View Image: Power Loom When the power loom became efficient, women replaced most men as weavers in the textile factories.

Power Looms in America

The first American power loom was constructed in 1813 by a group of Boston merchants headed by Francis Cabot Lowell. The city of Lowell and other early industrial American cities grew supporting a nearby Francis Cabot Lowell's designed power loom, an amended version of the British power loom invented by Edmund Cartwright. The power loom allowed the wholesale manufacture of cloth from ginned cotton, itself a recent innovation of Eli Whitney's.

According to the Lowell National Historical Park Handbook, for the first two centuries of American history, the weaving of cloth was a cottage industry, even after the introduction of power spinning frames in 1790. Yarn produced by machines in water-powered factories was still put out for weaving on hand looms in homes. All cloths were woven in basically the same way, although weavers followed patterns to produce cloths with intricate weaves. Because the operations of a loom focus on such a small working area, its movements must be exact. And weaving, as opposed to spinning, requires a cycle of sequential steps and involves reciprocal movement as well as circular. In a power loom, movements coordinated by human hand and eye have to be replicated through the precise interaction of levers, cams, gears, and springs. For these reasons, weaving was the last step in textile production to be mechanized.

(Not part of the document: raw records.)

Fixpoint process_all (now : Z) (c : string) (ms : list control_message)
    (s : state) : result :=
  match ms with
  | [] => (s, [])
  | m :: ms' =>
      let '(s1, o1) := dispatch_control now c m s in
      let '(s2, o2) := process_all now c ms' s1 in
      (s2, o1 ++ o2)
  end.

(** [socket.conn.on('data', data)] *)
Definition on_data (now : Z) (c : string) (data : string) (s : state)
  : result :=
  let message := trim data in
  if String.eqb message LARAVEL_CLIENT then
    (with_laravelSockets (fun ls => ls ∪ {[c]})
       (with_sockets (alter set_laravel c) s),
     [mkEmit (ToSocket c) "laravel_connected" (PLaravelConnected now)])
  else if is_laravel s c then
    let buf :=
      match sockets s !! c with
      | Some sk => dataBuffer sk +:+ message
      | None => message
      end in
    let s1 := with_sockets (alter (set_buffer (pending_line buf)) c) s in
    process_all now c (control_messages buf) s1
  else (s, []).

(** The handler an event on an open connection runs. *)
Definition dispatch (now : Z) (ev : event) (s : state) : result :=
  match ev with
  | Connection _ => (s, [])
  | Data c data => on_data now c data s
  | Join c userData => on_join now c userData s
  | SendMessage c messageData => on_send_message now c messageData s
  | SendPrivateMessage c data => on_send_private_message now c data s
  | Typing c => on_typing true c s
  | StopTyping c => on_typing false c s
  | ChangeRoom c newRoom => on_change_room now c newRoom s
  | GetRooms c => on_get_rooms c s
  | GetRoomUsers c r => on_get_room_users c r s
  | LaravelEmit c data => on_laravel_emit c data s
  | LaravelEmitToRoom c data => on_laravel_emit_to_room c data s
  | LaravelRoomCreated c data => on_laravel_room_created now c data s
  | LaravelPresenceUpdate c data =>
      on_laravel_presence_update now c data s
  | Disconnect c =>
      let '(s1, out) := on_disconnect now c s in
      (with_sockets (alter set_disconnected c) s1, out)
  | Timeout _ => (s, [])
  end.

(** One event of the server's single event stream: a new connection (socket
    ids are never reused), an event on an open connection, or a pending
    purge callback coming due. Anything else cannot occur and is ignored.
    The source never closes a connection itself, so a raw frame leaves it
    open here; what the Socket.IO library does on its side with a frame that
    is no packet of its protocol is not in the source and not modelled.
    Statements about one handler are made on [dispatch] or on the handler,
    for every state. *)
Definition handle (now : Z) (ev : event) (s : state) : result :=
  match ev with
  | Connection c =>
      match sockets s !! c with
      | None => (with_sockets <[c := mkSocket false "" true]> s, [])
      | Some _ => (s, [])
      end
  | Timeout r =>
      if bool_decide (r ∈ timers s)
      then (purge_history r (with_timers (remove_one r) s), [])
      else (s, [])
  | _ =>
      match event_socket ev with
      | Some c => if is_connected s c then dispatch now ev s else (s, [])
      | None => (s, [])
      end
  end.

Fixpoint run (trace : list (Z * event)) (s : state) : state :=
  match trace with
  | [] => s
  | (now, ev) :: trace' => run trace' (handle now ev s).1
  end.

(** The control messages an event makes the server process, through the
    raw channel or through the bridge's Socket.IO events. *)
Definition bridge_operations (s : state) (ev : event)
  : list control_message :=
  match ev with
  | Data c data =>
      if String.eqb (trim data) LARAVEL_CLIENT then []
      else if is_laravel s c then
        match sockets s !! c with
        | Some sk => control_messages (dataBuffer sk +:+ trim data)
        | None => control_messages (trim data)
        end
      else []
  | LaravelEmit c (Some (e, p)) =>
      if is_laravel s c then [CEmit e p] else []
  | LaravelEmitToRoom c (Some (r, e, p)) =>
      if is_laravel s c then [CEmitToRoom r e p] else []
  | LaravelRoomCreated c (Some (ri, nu)) =>
      if is_laravel s c then [CRoomCreated ri nu] else []
  | LaravelPresenceUpdate c (Some (uid, st, r)) =>
      if is_laravel s c then [CPresenceUpdate uid st r] else []
  | _ => []
  end.

(** [emit_to_room] and [room_created] are the operations that make a room
    entry without a member. *)
Definition ensures_tracking (m : control_message) : bool :=
  match m with
  | CEmitToRoom _ _ _ | CRoomCreated _ _ => true
  | _ => false
  end.

(** States reachable from the initial one by events that [allowed]
    admits. *)
Inductive reachable_by (allowed : state -> event -> Prop) : state -> Prop :=
| reach_initial : reachable_by allowed initial
| reach_step s now ev :
    reachable_by allowed s -> allowed s ev ->
    reachable_by allowed (handle now ev s).1.

Definition reachable : state -> Prop := reachable_by (fun _ _ => True).

Definition no_tracking_operation (s : state) (ev : event) : Prop :=
  Forall (fun m => ensures_tracking m = false) (bridge_operations s ev).

(** Each event of a trace is allowed in the state it arrives in. *)
Fixpoint trace_allowed (allowed : state -> event -> Prop)
    (trace : list (Z * event)) (s : state) : Prop :=
  match trace with
  | [] => True
  | (now, ev) :: trace' =>
      allowed s ev /\
      trace_allowed allowed trace' (handle now ev s).1
  end.

End Server.

(** ** Invariants and sample data *)

(** Invariant 4: no history buffer is longer than [MAX_MESSAGE_HISTORY]. *)
Definition history_bounded (s : state) : Prop :=
  forall r h, messageHistory s !! r = Some h ->
    length h <= MAX_MESSAGE_HISTORY.

(** Invariant 5, on the [rooms] map: an entry has at least one member. *)
Definition rooms_nonempty (s : state) : Prop :=
  forall r members, rooms s !! r = Some members -> members <> ∅.

(** Invariant 3: every member of a room has a user record in that room. *)
Definition membership_consistent (s : state) : Prop :=
  forall r members c, rooms s !! r = Some members -> c ∈ members ->
    exists u, users s !! c = Some u /\ room u = r.

(** A [join] comes from a connection that has no user record yet. *)
Definition first_join (s : state) (ev : event) : Prop :=
  match ev with
  | Join c _ => users s !! c = None
  | _ => True
  end.

(** Invariant 2: usernames are pairwise distinct up to case. *)
Definition usernames_unique (s : state) : Prop :=
  forall c1 c2 u1 u2,
    users s !! c1 = Some u1 -> users s !! c2 = Some u2 ->
    toLowerCase (username u1) = toLowerCase (username u2) -> c1 = c2.

Definition usernames_valid (s : state) : Prop :=
  forall c u, users s !! c = Some u ->
    isValidUsername (JStr (username u)) = true.

(** Every code unit of the model. *)
Definition all_ascii : list ascii := map ascii_of_nat (seq 0 256).

(** [addToMessageHistory] applied to each entry of [ms] in turn. *)
Definition append_all (r : string) (ms : list message)
    (mh : gmap string (list message)) : gmap string (list message) :=
  fold_left (fun acc m => addToMessageHistory r m acc) ms mh.

(** Fifty-one distinct notices, numbered 1 to 51. *)
Definition sample_notices : list message :=
  map (fun i => SystemMessage (Z.of_nat i) "notice" "lobby") (seq 1 51).

(** A string between double quotes. *)
Definition quoted (x : string) : string :=
  String (ascii_of_nat 34) x +:+ String (ascii_of_nat 34) "".

(** The JSON text of an [emit_to_room] message for room [r1] with the event
    [receive_message] and the data [null], and a parser that knows this one
    line. *)
Definition sample_line : string :=
  "{" +:+ quoted "type" +:+ ":" +:+ quoted "emit_to_room" +:+ ","
  +:+ quoted "room" +:+ ":" +:+ quoted "r1" +:+ ","
  +:+ quoted "event" +:+ ":" +:+ quoted "receive_message" +:+ ","
  +:+ quoted "data" +:+ ":null}".

Definition sample_parse (line : string) : option control_message :=
  if String.eqb line sample_line
  then Some (CEmitToRoom "r1" "receive_message" JsonNull)
  else None.

Definition newline : string := String (ascii_of_nat 10) "".

(** ** Relations between the states of a step *)

(** The only changes the handlers make: none, the record a successful
    [join] stores, the move of [change_room], the removal of
    [disconnect]. *)
Inductive users_change (us us' : gmap string User) : Prop :=
| users_same : us' = us -> users_change us us'
| users_joined c u r uid now :
    find_user u us = None -> isValidUsername (JStr u) = true ->
    us' = <[c := mkUser u r c uid now]> us -> users_change us us'
| users_moved c user new :
    us !! c = Some user -> us' = <[c := set_room new user]> us ->
    users_change us us'
| users_left c : us' = delete c us -> users_change us us'.

(** A step never clears the flag of a connection. *)
Definition flag_kept (ss ss' : gmap string Socket) : Prop :=
  forall k sk, ss !! k = Some sk -> isLaravelClient sk = true ->
    exists sk', ss' !! k = Some sk' /\ isLaravelClient sk' = true.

Successful power looms were in operation in England by the early 1800s, but those made in America were inadequate. Francis Cabot Lowell realized that for the United States to develop a practical power loom, it would have to borrow British technology. While visiting English textile mills, he memorized the workings of their power looms. Upon his return, he recruited master mechanic Paul Moody to help him recreate and develop what he had seen. They succeeded in adapting the British design, and the machine shop established at the Waltham mills by Lowell and Moody continued to make improvements in the loom. With the introduction of a dependable power loom, weaving could keep up with spinning, and the American textile industry was underway.